Davvero eri convinto di arrivare?

La morte ti sorride maligna, ancora troppo distante, senza fare altro che infierire su di te nei tuoi ultimi istanti di agonia. E tu la cerchi, perché possa prenderti prima che tu ti renda conto della tua ingenuità.

Sei stato uno sciocco. Hai commesso un errore, e questo basta per trasformarti in un cadavere sulla sabbia. Probabilmente resterai qui. A meno che non sia sopravvissuto qualcuno.

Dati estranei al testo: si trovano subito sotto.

Lemma quota_within_one B n i :
  0 < n → i < n → Selection.within_one (Selection.quota B n i) B n.
Proof.
  intros Hn Hi. unfold Selection.within_one.
  rewrite (quota_formula B n i Hn Hi).
  pose proof (Nat.div_mod_eq B n) as Hdm.
  pose proof (Nat.mod_upper_bound B n ltac:(lia)) as Hlt.
  destruct (i <? B `mod` n); nia.
Qed.

(** With class balancing, the selected indices are the per-class prefixes of
    the ranking, class after class. *)
Lemma select_indices_balanced {T} (leb : T → T → bool) shuffle sm
    (metric : list T) (y_used : list nat) batch_size_replay allowed_classes :
  sm ≠ sm_random_large →
  sm ≠ sm_curated_softmax →
  (∀ l, shuffle l ≡ₚ l) →
  length y_used = length metric →
  1 ≤ length allowed_classes ≤ batch_size_replay →
  Selection.select_indices leb shuffle sm metric y_used batch_size_replay
    (Some allowed_classes)
  = Ok (concat ((λ c, take (Selection.quota batch_size_replay
                              (length allowed_classes) c)
                        (filter (λ j, y_used !! j = Some c)
                                (Selection.ranked leb shuffle sm metric)))
                  <$> seq 0 (length allowed_classes))).
Proof.
  intros Hrl Hcs Hsh Hlen [Hn HB].
  set (n := length allowed_classes) in *.
  set (ranking := Selection.ranked leb shuffle sm metric).
  pose proof (ranked_perm leb shuffle sm metric Hsh) as Hperm.
  fold ranking in Hperm.
  assert (Hbound : Forall (λ j, j < length y_used) ranking).
  { apply Forall_forall. intros j Hj. rewrite Hperm in Hj.
    apply elem_of_seq in Hj. lia. }
  destruct (mapM_index_ok y_used ranking Hbound) as (labels & Hlabels & Hl2).
  unfold Selection.select_indices. fold ranking. fold n.
  rewrite bool_decide_eq_true_2 by done.
  replace (n =? 0) with false by (symmetry; apply Nat.eqb_neq; lia).
  rewrite Hlabels. simpl.
  rewrite (mapM_result_fmap _
             (λ c, take (Selection.quota batch_size_replay n c)
                     (filter (λ j, y_used !! j = Some c) ranking))); [done|].
  intros c Hc. apply elem_of_seq in Hc.
  rewrite unique_counts_uniform by lia.
  unfold index. rewrite list_lookup_fmap, lookup_seq_lt by lia. simpl.
  by rewrite (masked_filter y_used ranking labels c Hl2).
Qed.

(** C2 (amended). For every sample method other than [random_large] and
    [curated_softmax] - [uniform_large] included, which shuffles the ranking
    first - and [1 <= n <= replay_size] allowed classes, selection succeeds
    and, for each class [i < n], keeps exactly the first [quota i] candidates
    of class [i] in the (possibly shuffled) ranking, or all of them when the
    pool holds fewer.  The quota is [replay_size // n], plus one for the first
    [replay_size mod n] classes, so the count is within one of
    [replay_size / n] whenever the pool holds [quota i] candidates of class
    [i].  The ranking is a permutation of the pool. *)
Theorem C2_balanced_selection
    {T : Type} (leb : T → T → bool) (shuffle : list nat → list nat)
    (sm : sample_method) (metric : list T) (y_used : list nat)
    (batch_size_replay : nat) (allowed_classes : list nat) :
  sm ≠ sm_random_large →
  sm ≠ sm_curated_softmax →
  (∀ l, shuffle l ≡ₚ l) →
  length y_used = length metric →
  1 ≤ length allowed_classes ≤ batch_size_replay →
  let n := length allowed_classes in
  let ranking := Selection.ranked leb shuffle sm metric in
  ranking ≡ₚ seq 0 (length metric)
  ∧ ∃ idx,
      Selection.select_indices leb shuffle sm metric y_used batch_size_replay
        (Some allowed_classes) = Ok idx
      ∧ ∀ i, i < n →
          let quota := Selection.quota batch_size_replay n i in
          filter (λ j, y_used !! j = Some i) idx
          = take quota (filter (λ j, y_used !! j = Some i) ranking)
          ∧ Selection.class_count y_used idx i
            = quota `min` Selection.class_count y_used ranking i
          ∧ quota = batch_size_replay `div` n
                    + (if i <? batch_size_replay `mod` n then 1 else 0)
          ∧ (quota ≤ Selection.class_count y_used ranking i →
             Selection.within_one (Selection.class_count y_used idx i)
                                  batch_size_replay n).
Proof.
  intros Hrl Hcs Hsh Hlen [Hn HB] n ranking.
  pose proof (ranked_perm leb shuffle sm metric Hsh) as Hperm.
  fold ranking in Hperm. split; [done|].
  exists (concat ((λ c, take (Selection.quota batch_size_replay n c)
                          (filter (λ j, y_used !! j = Some c) ranking)) <$> seq 0 n)).
  split.
  - by apply select_indices_balanced.
  - intros i Hi quota.
    assert (Hf : filter (λ j, y_used !! j = Some i)
                   (concat ((λ c, take (Selection.quota batch_size_replay n c)
                                    (filter (λ j, y_used !! j = Some c) ranking)) <$> seq 0 n))
                 = take quota (filter (λ j, y_used !! j = Some i) ranking)).
    { rewrite filter_concat_classes.
      by rewrite decide_True by done. }
    split; [done|].
    assert (Hc : Selection.class_count y_used
                   (concat ((λ c, take (Selection.quota batch_size_replay n c)
                                    (filter (λ j, y_used !! j = Some c) ranking)) <$> seq 0 n)) i
                 = quota `min` Selection.class_count y_used ranking i).
    { unfold Selection.class_count. rewrite Hf.
      by rewrite length_take. }
    split; [done|].
    split; [apply quota_formula; lia|].
    intros Hq. rewrite Hc, Nat.min_l by done.
    apply quota_within_one; lia.
Qed.

Lemma C2_balanced_selection_witness :
  ∃ idx,
    Selection.select_indices Z.leb (λ l, l) sm_uniform_large [4; 3; 2; 1; 8; 7; 6; 5]%Z
      [0; 0; 0; 1; 1; 0; 1; 1] 3 (Some [0; 1]) = Ok idx
    ∧ Selection.class_count [0; 0; 0; 1; 1; 0; 1; 1] idx 0 = 2
    ∧ Selection.class_count [0; 0; 0; 1; 1; 0; 1; 1] idx 1 = 1.
Proof.
  destruct (C2_balanced_selection Z.leb (λ l, l) sm_uniform_large
              [4; 3; 2; 1; 8; 7; 6; 5]%Z [0; 0; 0; 1; 1; 0; 1; 1] 3 [0; 1])
    as (_ & idx & Hidx & Hcls).
  - discriminate.
  - discriminate.
  - intros l. reflexivity.
  - reflexivity.
  - simpl. lia.
  - exists idx. split; [exact Hidx|].
    destruct (Hcls 0) as (_ & H0 & _); [simpl; lia|].
    destruct (Hcls 1) as (_ & H1 & _); [simpl; lia|].
    split; [exact H0|exact H1].
Defined.

(** C2 as stated fails three ways (metric and labels of a pool of 4 or 8,
    two allowed classes, identity shuffle):
    - [curated_softmax] is not balanced: it keeps the whole ranked pool, here
      3 candidates of class 0 where 2/2 = 1 is asked for;
    - [uniform_large] is balanced rather than a prefix of the shuffled
      ranking: it returns candidates 0 and 3, not 0 and 1;
    - [curated] on a pool without candidates of class 1 returns none of that
      class, where 4/2 = 2 are asked for. *)
Lemma C2_balanced_selection_counterexample :
  (Selection.select_indices Z.leb (λ l, l) sm_curated_softmax [4; 3; 2; 1]%Z
     [0; 0; 0; 1] 2 (Some [0; 1]) = Ok [0; 1; 2; 3]
   ∧ Selection.class_count [0; 0; 0; 1] [0; 1; 2; 3] 0 = 3
   ∧ ¬ Selection.within_one 3 2 2)
  ∧ (Selection.select_indices Z.leb (λ l, l) sm_uniform_large [4; 3; 2; 1]%Z
       [0; 0; 0; 1] 2 (Some [0; 1]) = Ok [0; 3]
     ∧ take 2 (Selection.ranked Z.leb (λ l, l) sm_uniform_large [4; 3; 2; 1]%Z) = [0; 1])
  ∧ (Selection.select_indices Z.leb (λ l, l) sm_curated [8; 7; 6; 5; 4; 3; 2; 1]%Z
       [0; 0; 0; 0; 0; 0; 0; 0] 4 (Some [0; 1]) = Ok [0; 1]
     ∧ Selection.class_count [0; 0; 0; 0; 0; 0; 0; 0] [0; 1] 1 = 0
     ∧ ¬ Selection.within_one 0 4 2).
Proof.
  unfold Selection.within_one.
  split; [|split]; (split; [vm_compute; reflexivity|]);
    try (split; [vm_compute; reflexivity|]); try (vm_compute; reflexivity); lia.
Qed.

(** *** Size of the selected batch *)

Lemma mapM_index_perm {A} (x_ : list A) (idx : list nat) :
  idx ≡ₚ seq 0 (length x_) →
  ∃ l, mapM (index x_) idx = Ok l ∧ length l = length x_.
Proof.
  intros Hperm.
  destruct (mapM_index_ok x_ idx) as (l & Hl & Hl2).
  { apply Forall_forall. intros j Hj. rewrite Hperm in Hj.
    apply elem_of_seq in Hj. lia. }
  exists l. split; [done|].
  rewrite <- (Forall2_length _ _ _ Hl2), (Permutation_length Hperm).
  apply length_seq.
Qed.

(** Without class balancing the whole pool is kept, whatever
    [batch_size_replay] is. *)
Lemma select_unbalanced_size {T X} (leb : T → T → bool) shuffle sm
    (x_ : list X) (metric : list T) y_used batch_size_replay allowed_classes :
  sm = sm_random_large ∨ sm = sm_curated_softmax →
  (∀ l, shuffle l ≡ₚ l) →
  length metric = length x_ →
  ∃ l, Selection.select leb shuffle sm x_ metric y_used batch_size_replay
         allowed_classes = Ok l
       ∧ length l = length x_.
Proof.
  intros Hsm Hsh Hlen. unfold Selection.select, Selection.select_indices.
  rewrite bool_decide_eq_false_2 by (intros [? ?]; destruct Hsm; done).
  simpl. apply mapM_index_perm. rewrite <- Hlen. by apply ranked_perm.
Qed.

(** With class balancing and enough candidates of every class in the pool,
    the batch has [batch_size_replay] elements. *)
Lemma sum_list_indicator_upto (r m : nat) :
  sum_list ((λ i, if decide (r = i) then 1 else 0) <$> seq 0 m)
  = if decide (r < m) then 1 else 0.
Proof.
  induction m as [|m IH]; [done|].
  rewrite seq_S, fmap_app, sum_list_with_app, IH. simpl.
  destruct (decide (r < m)), (decide (r = m)), (decide (r < S m)); lia.
Qed.

Lemma sum_list_indicator (r n : nat) :
  r < n → sum_list ((λ i, if decide (r = i) then 1 else 0) <$> seq 0 n) = 1.
Proof. intros Hr. rewrite sum_list_indicator_upto. by rewrite decide_True. Qed.

Lemma length_concat_sum {A} (ls : list (list A)) :
  length (concat ls) = sum_list (length <$> ls).
Proof.
  induction ls as [|l ls IH]; [done|]. simpl. rewrite length_app, IH. done.
Qed.

Lemma Forall_concat_2 {A} (P : A → Prop) (ls : list (list A)) :
  Forall (Forall P) ls → Forall P (concat ls).
Proof.
  induction 1 as [|l ls Hl _ IH]; simpl; [constructor|]. by apply Forall_app.
Qed.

Ma a questo punto, una degna sepoltura non è il tuo desiderio più importante.

Hai sempre saputo che certi errori possono essere fatali, tuo padre te lo ripete da quando sei in grado di parlare.

Eppure, stavolta non te ne sei ricordato. Hai abbassato la guardia, certo di essere al sicuro, e questo è bastato perché ti uccidessero.

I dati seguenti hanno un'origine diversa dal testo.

Variable float_identity : UnaryRedCode -> LegateTypeCode -> Z.
Variable float_apply : bool -> UnaryRedCode -> LegateTypeCode -> Z -> Z -> Z.
Variable float_fold : bool -> UnaryRedCode -> LegateTypeCode -> Z -> Z -> Z.

Local Abbreviation identity := (UnaryRedOp_identity float_identity).
Local Abbreviation fold := (UnaryRedOp_fold float_fold).
Local Abbreviation lane_fold' := (lane_fold float_fold).
Local Abbreviation body := (ScalarUnaryRedImplBody_OMP float_identity float_fold).

Lemma UnaryRedOp_monoid op ty :
  is_integral ty = true -> monoid_on (in_range ty) (fold op ty) (identity op ty).
Proof.
  intros Hty.
  unfold UnaryRedOp_fold, OP_fold, UnaryRedOp_identity. rewrite Hty.
  destruct op; simpl.
  - by apply MaxReduction_monoid.
  - by apply MinReduction_monoid.
  - by apply ProdReduction_monoid.
  - by apply SumReduction_monoid.
Qed.

(** *** The parallel region, lane by lane *)

Lemma unary_reduction_loop_eq op ty locals inptr trace :
  unary_reduction_loop float_fold op ty locals inptr trace
  = parallel_region float_fold op ty inptr locals trace.
Proof. done. Qed.

(** Whatever the interleaving, the accumulator of a lane is the fold of
    the iterations the lane itself ran. *)
Lemma parallel_region_lookup op ty inptr trace locals tid :
  parallel_region float_fold op ty inptr locals trace !! tid
  = (fun acc => lane_fold' op ty inptr acc (iterations_of tid trace)) <$> locals !! tid.
Proof.
  unfold parallel_region. revert locals.
  induction trace as [|[t idx] trace IH]; intros locals; simpl.
  { by destruct (locals !! tid). }
  rewrite IH. unfold iterations_of, loop_iteration; simpl.
  rewrite filter_cons; simpl.
  destruct (decide (t = tid)) as [->|Hne]; simpl.
  - destruct (locals !! tid) as [acc|] eqn:Hacc; simpl.
    + destruct (inptr !! idx) as [x|] eqn:Hx; simpl.
      * rewrite list_lookup_insert_eq by (by eapply lookup_lt_Some).
        done.
      * by rewrite ?Hacc, ?Hx.
    + by rewrite ?Hacc.
  - destruct (locals !! t) as [acc|]; [|done].
    destruct (inptr !! idx) as [x|]; [|done].
    by rewrite list_lookup_insert_ne.
Qed.

Lemma parallel_region_follows op ty inptr schedule trace :
  follows schedule trace ->
  parallel_region float_fold op ty inptr
    (replicate (length schedule) (identity op ty)) trace
  = lane_fold' op ty inptr (identity op ty) <$> schedule.
Proof.
  intros Hfollows. apply list_eq; intros tid.
  rewrite parallel_region_lookup, list_lookup_fmap, Hfollows.
  destruct (schedule !! tid) as [idxs|] eqn:Hidxs; simpl.
  - rewrite lookup_replicate_2 by (by eapply lookup_lt_Some). done.
  - apply lookup_ge_None in Hidxs.
    by rewrite (proj1 (lookup_replicate_None _ _ _) Hidxs).
Qed.

Lemma body_follows op ty result inptr dense schedule trace :
  follows schedule trace ->
  body op ty result inptr dense (length schedule) trace
  = foldl (fold op ty) result (lane_fold' op ty inptr (identity op ty) <$> schedule).
Proof.
  intros Hfollows. unfold ScalarUnaryRedImplBody_OMP.
  rewrite unary_reduction_loop_eq.
  replace (if dense then _ else _)
    with (parallel_region float_fold op ty inptr
            (replicate (length schedule) (identity op ty)) trace)
    by (by destruct dense).
  by rewrite parallel_region_follows.
Qed.

(** A lane folds the elements found at its indices. *)
Lemma lane_fold_omap op ty inptr acc idxs :
  lane_fold' op ty inptr acc idxs
  = foldl (fold op ty) acc (omap (fun idx => inptr !! idx) idxs).
Proof.
  unfold lane_fold. revert acc.
  induction idxs as [|idx idxs IH]; intros acc; simpl; [done|].
  rewrite IH. by destruct (inptr !! idx).
Qed.

(** Two runs that follow the same schedule leave the same accumulators,
    whatever the number of accumulators. *)
Lemma parallel_region_schedule op ty inptr locals schedule trace1 trace2 :
  follows schedule trace1 -> follows schedule trace2 ->
  parallel_region float_fold op ty inptr locals trace1
  = parallel_region float_fold op ty inptr locals trace2.
Proof.
  intros H1 H2. apply list_eq; intros tid.
  by rewrite !parallel_region_lookup, H1, H2.
Qed.

(** *** The reduction protocol *)

(** Whatever value of the element type the caller left in [result], the
    body folds every element of the input into it. *)
Lemma body_is_sequential_fold op ty result inptr dense schedule trace :
  is_integral ty = true ->
  in_range ty result ->
  Forall (in_range ty) inptr ->
  concat schedule ≡ₚ seq 0 (length inptr) ->
  follows schedule trace ->
  body op ty result inptr dense (length schedule) trace
  = foldl (fold op ty) result inptr.
Proof.
  intros Hty Hresult Hin Hperm Hfollows.
  pose proof (UnaryRedOp_monoid op ty Hty) as M.
  rewrite (body_follows _ _ _ _ _ _ _ Hfollows).
  assert (lane_fold' op ty inptr (identity op ty) <$> schedule
          = foldl (fold op ty) (identity op ty) <$>
              ((fun idxs : list nat => omap (fun idx => inptr !! idx) idxs) <$> schedule))
    as ->.
  { rewrite <- list_fmap_compose. apply list_fmap_ext.
    intros ? idxs _. apply lane_fold_omap. }
  rewrite (foldl_lanes _ _ _ M).
  - rewrite <- omap_concat.
    trans (foldl (fold op ty) result
             (omap (fun idx => inptr !! idx) (seq 0 (length inptr))));
      [|by rewrite omap_lookup_seq].
    apply (foldl_Permutation _ _ _ M).
    + done.
    + by apply Forall_omap_lookup.
    + by rewrite Hperm.
  - done.
  - apply Forall_fmap, Forall_forall. intros idxs _. by apply Forall_omap_lookup.
Qed.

Una smorfia di dolore ti deforma il viso. Questi egiziani non sono nemmeno stati capaci di finirti in fretta. Quando ti hanno colpito, hai sperato che sarebbe stato solo un attimo. Non è così. Stai soffocando. Vorresti respirare, ma l'aria è stata sostituita dal tuo stesso sangue, nauseante e vischioso.

Non vuoi morire così.

Tu dovevi concludere il tuo viaggio, consegnare l'Egitto alla terra di Hatti, e soprattutto dovevi vivere. Non ti senti pronto. Non ti aspettavi che il tuo momento sarebbe giunto ora, non così presto, non così lontano da Hattusa.

Ma il tuo destino era già stato deciso. Era tutto una trappola, e tu non te ne sei accorto finché non è stato troppo tardi.

E invece avresti dovuto sapere che tutte le possibilità che ti venivano offerte erano troppo allettanti per essere vere.

Ma, forse, le desideravi così tanto da non pensarci.

Saresti potuto diventare re, come pensavi non sarebbe mai successo. Avevi sempre accettato che Arnuwanda avrebbe preso il potere, ma questo sarebbe stato un modo di dimostrare che anche tu, figlio di re, saresti stato capace di essere sovrano. E tuo padre sarebbe diventato ancora più potente e sarebbe stato fiero di te...

E avresti voluto almeno incontrare la dahamunzu. Ti è stata descritta come una bella donna. Forse con il tempo sareste potuti essere uniti da un legame diverso dal governo e dal matrimonio, più simile a quello che unisce Muršili alla sua giovane amante[1]... o forse lei sarebbe comunque sempre rimasta troppo legata al nibhururiya[2]per diventare qualcosa di diverso dalla tua regina.

Non hai mai avuto il tempo di pensarci. Se qualcosa del genere fosse possibile, in un matrimonio come quello che avreste celebrato, per te sarebbe stata la prima volta.

Ma non avverrà mai.

Non eri destinato ad arrivare. Qualcuno aveva già progettato di farti morire qui, in mezzo al nulla, un pugnale piantato nel petto e il sangue ovunque...

Stai soffocando.

Non ti importa più dell'Egitto o della dahamunzu. Vuoi solo respirare, e vivere.

Per la prima e ultima volta nella tua vita, implori.

Solo questo... 

 

 

 

 

 

 

Note dell'autrice:

[1]: non ho la più pallida idea di quando e come si siano incontrati Muršili e Gassulawiya, quindi vogliate perdonare la licenza poetica...

[2]: titolo ittita per indicare il faraone.